During her tenure at the ACTWU Child Care Center, Tuteur made several trips abroad to study childcare and labor. In 1977, she visited France, Israel and Sweden with a group sponsored by the German Marshall Fund. The group included Clara Day of the Teamsters Union and the women spent a week in each country evaluating how trade unions dealt with the needs of their female workforce. In 1980, Tuteur and Day made a similar trip to China with a group sponsored by Trade Unions of China. The ACTWU went on to open similar centers in Maryland and Virginia, based on the Chicago model Tuteur directed. She managed the program from its opening until 1983, when it was closed due to economic constrictions. In 1982, Tuteur received the Florence Criley Award, which was presented by the Coalition of Labor Union Women. The following year, Tuteur became the ACTWU's Assistant Director of Education and Political Action and served in that capacity for more than a decade. In 1995, when the ACTWU merged with the International Ladies' Garment Workers' Union (ILGWU) to form Union of Needletrades, Industrial and Textile Employees (UNITE), she became the Assistant Education Director for the Chicago and Central States Board and remained in that position until her 2001 retirement.

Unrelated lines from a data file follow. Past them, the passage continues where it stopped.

(* ===== verification/Kahn.v ===== *)
(** * The dependency-cycle check

    [graphContainsCycle] of [contracts/jobman/v1alpha1/validate.go] is Kahn's
    algorithm on adjacency lists with a stack of ready nodes.  The model keeps
    the source's arrays, stack and counter; the theorem is that, on the arrays
    [validateGraphEdges] builds, it reports a cycle exactly when one exists, and
    that its loop always stops. *)
From stdpp Require Import relations.
From S2P Require Import Prelude.

(** ** The algorithm *)

(** The stack [ready] is kept with its top first. *)
Record kahn_state := { k_indegree : list Z; k_ready : list nat; k_visited : nat }.

(** [for index, degree := range indegree { if degree == 0 { ready = append(ready, index) } }] *)
Definition initial_ready (indegree : list Z) : list nat :=
  reverse (filter (λ i, indegree !! i = Some 0) (seq 0 (length indegree))).

(** [indegree[downstream]--; if indegree[downstream] == 0 { ready = append(ready, downstream) }] *)
Definition relax (st : list Z * list nat) (downstream : nat) : list Z * list nat :=
  let '(indegree, ready) := st in
  let degree := default 0 (indegree !! downstream) - 1 in
  (<[downstream := degree]> indegree,
   if bool_decide (degree = 0) then downstream :: ready else ready).

(** One iteration of [for len(ready) > 0]. *)
Definition kahn_step (adjacency : list (list nat)) (st : kahn_state) : option kahn_state :=
  match k_ready st with
  | [] => None
  | current :: rest =>
      let '(indegree, ready) :=
        foldl relax (k_indegree st, rest) (default [] (adjacency !! current)) in
      Some {| k_indegree := indegree; k_ready := ready; k_visited := S (k_visited st) |}
  end.

(** The loop; [None] would mean that the fuel ran out. *)
Fixpoint kahn_loop (fuel : nat) (adjacency : list (list nat)) (st : kahn_state) : option nat :=
  match kahn_step adjacency st with
  | None => Some (k_visited st)
  | Some st' =>
      match fuel with
      | O => None
      | S fuel => kahn_loop fuel adjacency st'
      end
  end.

(** [graphContainsCycle]; every node is pushed at most once, so as many
    iterations as there are nodes are always enough. *)
Definition graphContainsCycle (adjacency : list (list nat)) (indegree : list Z) : option bool :=
  visited ← kahn_loop (length indegree) adjacency
    {| k_indegree := indegree; k_ready := initial_ready indegree; k_visited := 0 |};
  Some (negb (bool_decide (visited = length indegree))).

(** ** The graph and its in-degrees *)

Section graph.
Context (adjacency : list (list nat)).
Let n := length adjacency.
Let adj (u : nat) : list nat := default [] (adjacency !! u).

Definition edge (u v : nat) : Prop := ∃ vs, adjacency !! u = Some vs ∧ v ∈ vs.
Definition acyclic : Prop := ∀ v, ¬ tc edge v v.
Definition targets_ok : Prop := ∀ u v, edge u v → (v < length adjacency)%nat.

Definition occ (v : nat) (l : list nat) : nat := length (filter (eq v) l).

(** The number of edges into [v] whose source is not in [V]. *)
Definition indeg (V : gset nat) (v : nat) : nat :=
  sum_list_with (λ u, if decide (u ∈ V) then 0%nat else occ v (adj u)) (seq 0 n).

Definition indegree_ok (indegree : list Z) : Prop :=
  length indegree = length adjacency ∧
  ∀ v, (v < length adjacency)%nat → indegree !! v = Some (Z.of_nat (indeg ∅ v)).

Lemma occ_cons v w l : occ v (w :: l) = ((if decide (v = w) then 1 else 0) + occ v l)%nat.
Proof. unfold occ. rewrite filter_cons. by case_decide. Qed.

Lemma occ_pos v l : (0 < occ v l)%nat ↔ v ∈ l.
Proof.
  induction l as [|w l IH]; [split; [cbn; lia|set_solver]|].
  rewrite occ_cons, elem_of_cons. case_decide; naive_solver lia.
Qed.

Lemma edge_adj u v : edge u v ↔ v ∈ adj u.
Proof.
  unfold edge, adj. destruct (adjacency !! u) as [vs|]; cbn; [naive_solver|].
  split; [naive_solver|set_solver].
Qed.

Lemma edge_source u v : edge u v → (u < n)%nat.
Proof. intros (vs & Hu & _). by apply lookup_lt_Some in Hu. Qed.

Lemma sum_list_with_zero {A} (f : A → nat) l :
  sum_list_with f l = 0%nat ↔ ∀ x, x ∈ l → f x = 0%nat.
Proof.
  induction l as [|x l IH]; cbn; [set_solver|]. rewrite Nat.eq_add_0, IH. set_solver.
Qed.

Lemma indeg_zero V v : indeg V v = 0%nat ↔ ∀ u, edge u v → u ∈ V.
Proof.
  unfold indeg. rewrite sum_list_with_zero. split.
  - intros Hz u He. specialize (Hz u). rewrite elem_of_seq in Hz.
    destruct (decide (u ∈ V)) as [|Hu]; [done|].
    pose proof (edge_source _ _ He). rewrite edge_adj, <-occ_pos in He.
    assert (occ v (adj u) = 0%nat) by (apply Hz; lia). lia.
  - intros Hall u Hu. case_decide as HV; [done|].
    destruct (occ v (adj u)) eqn:Ho; [done|]. destruct HV. apply Hall, edge_adj, occ_pos. lia.
Qed.

Lemma sum_list_with_change {A} `{EqDecision A} (f g : A → nat) x l :
  NoDup l → x ∈ l → (∀ y, y ≠ x → f y = g y) → g x = 0%nat →
  sum_list_with f l = (f x + sum_list_with g l)%nat.
Proof.
  intros Hnd Hx Hfg Hg. induction Hnd as [|y l Hy Hnd IH]; [set_solver|]. cbn.
  apply elem_of_cons in Hx as [->|Hx].
  - rewrite Hg. cbn. f_equal. clear IH Hnd. induction l as [|z l IH]; cbn; [done|].
    rewrite Hfg, IH; set_solver.
  - assert (y ≠ x) by set_solver. rewrite IH, Hfg by done. lia.
Qed.

Lemma indeg_visit V u v :
  u ∉ V → (u < n)%nat → indeg V v = (occ v (adj u) + indeg ({[u]} ∪ V) v)%nat.
Proof.
  intros HuV Hu. unfold indeg.
  rewrite (sum_list_with_change _ (λ u', if decide (u' ∈ {[u]} ∪ V) then 0%nat else occ v (adj u')) u).
  - by rewrite decide_False.
  - apply NoDup_seq.
  - apply elem_of_seq. lia.
  - intros y Hy. do 2 case_decide; set_solver.
  - rewrite decide_True; set_solver.
Qed.

(** ** The loop invariant *)

(** [order] lists the visited nodes, oldest first. *)
Record kahn_inv (order : list nat) (st : kahn_state) : Prop := {
  ki_nodup : NoDup (order ++ k_ready st);
  ki_visited : k_visited st = length order;
  ki_length : length (k_indegree st) = n;
  ki_indegree : ∀ v, (v < n)%nat → k_indegree st !! v = Some (Z.of_nat (indeg (list_to_set order) v));
  ki_ready : ∀ v, v ∈ order ++ k_ready st ↔ (v < n)%nat ∧ indeg (list_to_set order) v = 0%nat;
  ki_topological : ∀ pre v post u, order = pre ++ v :: post → edge u v → u ∈ pre }.

(** Decrementing along the remaining edges [l] of the current node. *)
Lemma relax_fold (done_ : list nat) (base : nat → nat) l indegree ready :
  Forall (λ w, (w < n)%nat) l →
  length indegree = n →
  (∀ v, (v < n)%nat → indegree !! v = Some (Z.of_nat (base v + occ v l))) →
  NoDup (done_ ++ ready) →
  (∀ v, v ∈ done_ ++ ready ↔ (v < n)%nat ∧ (base v + occ v l)%nat = 0%nat) →
  let '(indegree', ready') := foldl relax (indegree, ready) l in
  length indegree' = n ∧
  (∀ v, (v < n)%nat → indegree' !! v = Some (Z.of_nat (base v))) ∧
  NoDup (done_ ++ ready') ∧
  (∀ v, v ∈ done_ ++ ready' ↔ (v < n)%nat ∧ base v = 0%nat).
Proof.
  revert indegree ready; induction l as [|w l IH]; intros indegree ready Hl Hlen Hdeg Hnd Hrd.
  { cbn in *. setoid_rewrite Nat.add_0_r in Hdeg. setoid_rewrite Nat.add_0_r in Hrd. done. }
  apply Forall_cons in Hl as [Hw Hl].
  assert (default 0 (indegree !! w) - 1 = Z.of_nat (base w + occ w l)) as Hd.
  { rewrite Hdeg, occ_cons, decide_True by done. cbn. lia. }
  cbn [foldl relax]. rewrite Hd. apply IH; [done|by rewrite length_insert| | |]; clear IH.
  - intros v Hv. destruct (decide (v = w)) as [->|Hne].
    + rewrite list_lookup_insert_eq by lia. done.
    + rewrite list_lookup_insert_ne, Hdeg, occ_cons, decide_False by done. done.
  - case_bool_decide as Hz; [|done]. rewrite <-Permutation_middle. apply NoDup_cons.
    split; [|done]. rewrite Hrd, occ_cons, decide_True by done. lia.
  - intros v. trans (v = w ∧ (base w + occ w l)%nat = 0%nat ∨ v ∈ done_ ++ ready).
    { case_bool_decide; [rewrite <-Permutation_middle, elem_of_cons|]; naive_solver lia. }
    rewrite Hrd, occ_cons. case_decide; naive_solver lia.
Qed.

Lemma kahn_inv_init indegree :
  indegree_ok indegree →
  kahn_inv [] {| k_indegree := indegree; k_ready := initial_ready indegree; k_visited := 0 |}.
Proof.
  intros [Hlen Hdeg]. constructor; cbn; [|done|done|done| |].
  - unfold initial_ready. rewrite reverse_Permutation. apply NoDup_filter, NoDup_seq.
  - intros v. unfold initial_ready. rewrite elem_of_reverse, list_elem_of_filter, elem_of_seq, Hlen.
    split.
    + intros [Hv ?]. split; [lia|]. rewrite Hdeg in Hv by lia. injection Hv. lia.
    + intros [Hv Hz]. split; [|lia]. rewrite Hdeg by lia. by rewrite Hz.
  - intros [|??]; done.
Qed.

Lemma kahn_inv_step order st st' :
  targets_ok → kahn_inv order st → kahn_step adjacency st = Some st' →
  ∃ current, kahn_inv (order ++ [current]) st'.
Proof.
  intros Hok [Hnd Hvis Hlen Hdeg Hrd Htop]. unfold kahn_step.
  destruct (k_ready st) as [|current rest] eqn:Hready; [done|]. intros Hst.
  assert (current < n ∧ indeg (list_to_set order) current = 0)%nat as [Hcn Hc0].
  { apply Hrd. set_solver. }
  assert (current ∉ order) as Hco.
  { apply NoDup_app in Hnd as (_ & Hd & _). intros Hin. apply (Hd _ Hin). by left. }
  set (V' := ({[current]} ∪ list_to_set order : gset nat)).
  assert (list_to_set (order ++ [current]) = V') as HV' by (unfold V'; set_solver).
  assert (∀ v, indeg (list_to_set order) v = (indeg V' v + occ v (adj current))%nat) as Hvisit.
  { intros v. rewrite (indeg_visit _ current); [unfold V'; lia| |done]. by rewrite elem_of_list_to_set. }
  pose proof (relax_fold (order ++ [current]) (indeg V') (adj current) (k_indegree st) rest) as Hfold.
  unfold adj in Hfold at 4. fold n in Hfold.
  destruct (foldl relax (k_indegree st, rest) (default [] (adjacency !! current)))
    as [indegree' ready'] eqn:Hf. simplify_eq.
  destruct Hfold as (Hl' & Hd' & Hn' & Hr').
  - apply Forall_forall. intros w Hw. apply (Hok current), edge_adj, Hw.
  - done.
  - intros v Hv. by rewrite Hdeg, Hvisit.
  - by rewrite <-app_assoc.
  - intros v. rewrite <-app_assoc. cbn. by rewrite Hrd, Hvisit.
  - exists current. constructor; cbn; rewrite ?HV'; try done.
    + rewrite length_app. cbn. lia.
    + intros pre v post u Heq He.
      destruct post as [|p post _] using rev_ind.
      * apply app_inj_tail in Heq as [-> ->].
        by apply (elem_of_list_to_set (C := gset nat)), (proj1 (indeg_zero _ _) Hc0).
      * rewrite app_comm_cons, app_assoc in Heq. apply app_inj_tail in Heq as [Heq _].
        by eapply Htop.
Qed.

Lemma kahn_inv_bound order st : kahn_inv order st → (length (order ++ k_ready st) ≤ n)%nat.
Proof.
  intros [Hnd _ _ _ Hrd _]. rewrite <-(length_seq n 0).
  apply submseteq_length, NoDup_submseteq; [done|]. intros v Hv. apply elem_of_seq.
  apply Hrd in Hv. lia.
Qed.

Lemma kahn_loop_inv fuel order st :
  targets_ok → kahn_inv order st → (n ≤ length order + fuel)%nat →
  ∃ order' st', kahn_inv order' st' ∧ k_ready st' = [] ∧
    kahn_loop fuel adjacency st = Some (length order').
Proof.
  intros Hok. revert order st; induction fuel as [|fuel IH]; intros order st Hinv Hfuel; cbn;
    destruct (kahn_step adjacency st) as [st'|] eqn:Hstep.
  - exfalso. pose proof (kahn_inv_bound _ _ Hinv) as Hb. unfold kahn_step in Hstep.
    destruct (k_ready st); [done|]. rewrite length_app in Hb. cbn in Hb. lia.
  - exists order, st. unfold kahn_step in Hstep.
    rewrite (ki_visited _ _ Hinv). by destruct (k_ready st); [|case_match].
  - destruct (kahn_inv_step _ _ _ Hok Hinv Hstep) as [current Hinv'].
    apply (IH _ _ Hinv'). rewrite length_app. cbn. lia.
  - exists order, st. unfold kahn_step in Hstep.
    rewrite (ki_visited _ _ Hinv). by destruct (k_ready st); [|case_match].
Qed.

(** ** Correctness *)

Lemma topological_before order :
  (∀ pre v post u, order = pre ++ v :: post → edge u v → u ∈ pre) →
  ∀ u v, tc edge u v → ∀ pre post, order = pre ++ v :: post → u ∈ pre.
Proof.
  intros Htop u v Htc. induction Htc as [u v He|u w v He Htc IH]; intros pre post Heq.
  - by eapply Htop.
  - destruct (list_elem_of_split _ _ (IH _ _ Heq)) as (p1 & p2 & ->).
    apply elem_of_app. left. eapply (Htop p1 w (p2 ++ v :: post)); [|done].
    by rewrite Heq, <-app_assoc.
Qed.

Lemma all_visited_acyclic order :
  targets_ok → NoDup order →
  (∀ pre v post u, order = pre ++ v :: post → edge u v → u ∈ pre) →
  (∀ v, (v < n)%nat → v ∈ order) → acyclic.
Proof.
  intros Hok Hnd Htop Hall v Hcyc.
  assert (v < n)%nat as Hv by (inversion Hcyc; subst; by eapply edge_source).
  destruct (list_elem_of_split _ _ (Hall v Hv)) as (pre & post & Heq).
  pose proof (topological_before _ Htop v v Hcyc pre post Heq) as Hin.
  subst order. apply NoDup_app in Hnd as (_ & Hd & _). apply (Hd _ Hin). by left.
Qed.

Lemma tc_edge_flip u v : tc (flip edge) u v → tc edge v u.
Proof. induction 1 as [|u w v He _ IH]; [by apply tc_once|by eapply tc_r]. Qed.

Lemma acyclic_sn v : acyclic → sn (flip edge) v.
Proof.
  intros Hac. apply tc_finite_sn.
  - intros u Hu. apply (Hac u). by apply tc_edge_flip.
  - exists (seq 0 n). intros u Hu. apply elem_of_seq.
    cut (u < n)%nat; [lia|]. clear Hac. induction Hu as [? ? He|]; [|done].
    by eapply edge_source.
Qed.

Lemma acyclic_all_visited order :
  acyclic → (∀ v, v ∈ order ↔ (v < n)%nat ∧ indeg (list_to_set order) v = 0%nat) →
  ∀ v, (v < n)%nat → v ∈ order.
Proof.
  intros Hac Hord v. induction (acyclic_sn v Hac) as [v _ IH]. intros Hv.
  apply Hord. split; [done|]. apply indeg_zero. intros u He.
  apply elem_of_list_to_set. apply IH; [done|by eapply edge_source].
Qed.

Lemma order_complete order :
  NoDup order → (∀ v, v ∈ order → (v < n)%nat) →
  length order = n ↔ ∀ v, (v < n)%nat → v ∈ order.
Proof.
  intros Hnd Hlt.
  assert (order ⊆+ seq 0 n) as Hsub.
  { apply NoDup_submseteq; [done|]. intros v Hv. apply elem_of_seq. specialize (Hlt v Hv). lia. }
  split.
  - intros Hlen v Hv. apply (submseteq_length_Permutation order (seq 0 n)) in Hsub;
      [|by rewrite length_seq, Hlen]. rewrite Hsub. apply elem_of_seq. lia.
  - intros Hall. apply submseteq_length in Hsub as Hle. rewrite length_seq in Hle.
    assert (seq 0 n ⊆+ order) as Hge%submseteq_length; [|rewrite length_seq in Hge; lia].
    apply NoDup_submseteq; [apply NoDup_seq|]. intros v Hv%elem_of_seq. apply Hall. lia.
Qed.
End graph.

Lemma graphContainsCycle_iff adjacency indegree :
  targets_ok adjacency → indegree_ok adjacency indegree →
  ∃ b, graphContainsCycle adjacency indegree = Some b ∧ (b = false ↔ acyclic adjacency).
Proof.
  intros Hok Hdeg.
  destruct (kahn_loop_inv adjacency (length indegree) [] _ Hok (kahn_inv_init _ _ Hdeg))
    as (order & st & [Hnd _ _ _ Hrd Htop] & Hready & Hloop).
  { cbn. by rewrite (proj1 Hdeg). }
  unfold graphContainsCycle. rewrite Hloop. cbn. eexists. split; [done|].
  rewrite Hready, app_nil_r in Hnd. setoid_rewrite Hready in Hrd. setoid_rewrite app_nil_r in Hrd.
  rewrite negb_false_iff, bool_decide_eq_true, (proj1 Hdeg).
  rewrite (order_complete adjacency order) by (try done; intros v Hv; by apply Hrd).
  split; [by apply all_visited_acyclic|by intros Hac; apply acyclic_all_visited].
Qed.

(** On consistent arrays the check terminates and reports a cycle exactly
    when the dependency graph has one. *)
Theorem graphContainsCycle_correct adjacency indegree :
  targets_ok adjacency → indegree_ok adjacency indegree →
  ∃ b, graphContainsCycle adjacency indegree = Some b ∧ (b = false ↔ acyclic adjacency).
Proof. apply graphContainsCycle_iff. Qed.

Lemma targets_ok_alt adjacency :
  targets_ok adjacency ↔ Forall (Forall (λ v, (v < length adjacency)%nat)) adjacency.
Proof.
  unfold targets_ok, edge. rewrite Forall_lookup. setoid_rewrite Forall_forall. naive_solver.
Qed.

Lemma graphContainsCycle_correct_witness :
  ∃ b, graphContainsCycle [[1]; [2]; []]%nat [0; 1; 1] = Some b ∧
       (b = false ↔ acyclic [[1]; [2]; []]%nat).
Proof.
  apply graphContainsCycle_correct.
  - apply targets_ok_alt. repeat constructor.
  - split; [done|]. intros v Hv. do 3 (destruct v as [|v]; [done|]). cbn in Hv. lia.
Defined.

Tuteur was one of the founding members of the Chicago chapter of the Coalition of Labor Union Women (CLUW) and served as its president from 1978 to 1982. She also served on the National executive board of CLUW and was a long-running co-chair of the organization's National Child Care Task Force. In 1984, she was appointed to serve on an advisory board established by Senator Paul Simon to evaluate the rollbacks in women's rights which occurred under the Reagan administration. Throughout her career, she served on many local, state and national committees and task forces which dealt with women's and family issues, including the Illinois Women’s Agenda, the National Implementation Task Force for the White House Conference on Families, and Women for Economic Justice. In 1988, she was the recipient of the Hannah G. Solomon Award from the National Council of Jewish Women and the following year was inducted into the Chicago Women's Hall of Fame. After she retired, Tuteur moved to California but continued to be active, registering voters, participating in demonstrations and serving as an officer of the National Council of Jewish Women.

==Death and legacy==
Tuteur died on February 3, 2016, at the Saddleback Memorial Hospital of Laguna Hills and was buried on 17 March 2016 at the Riverside National Cemetery in Riverside, California. Her papers, containing information on women's and labor rights, were donated to the Walter P. Reuther Library at Wayne State University.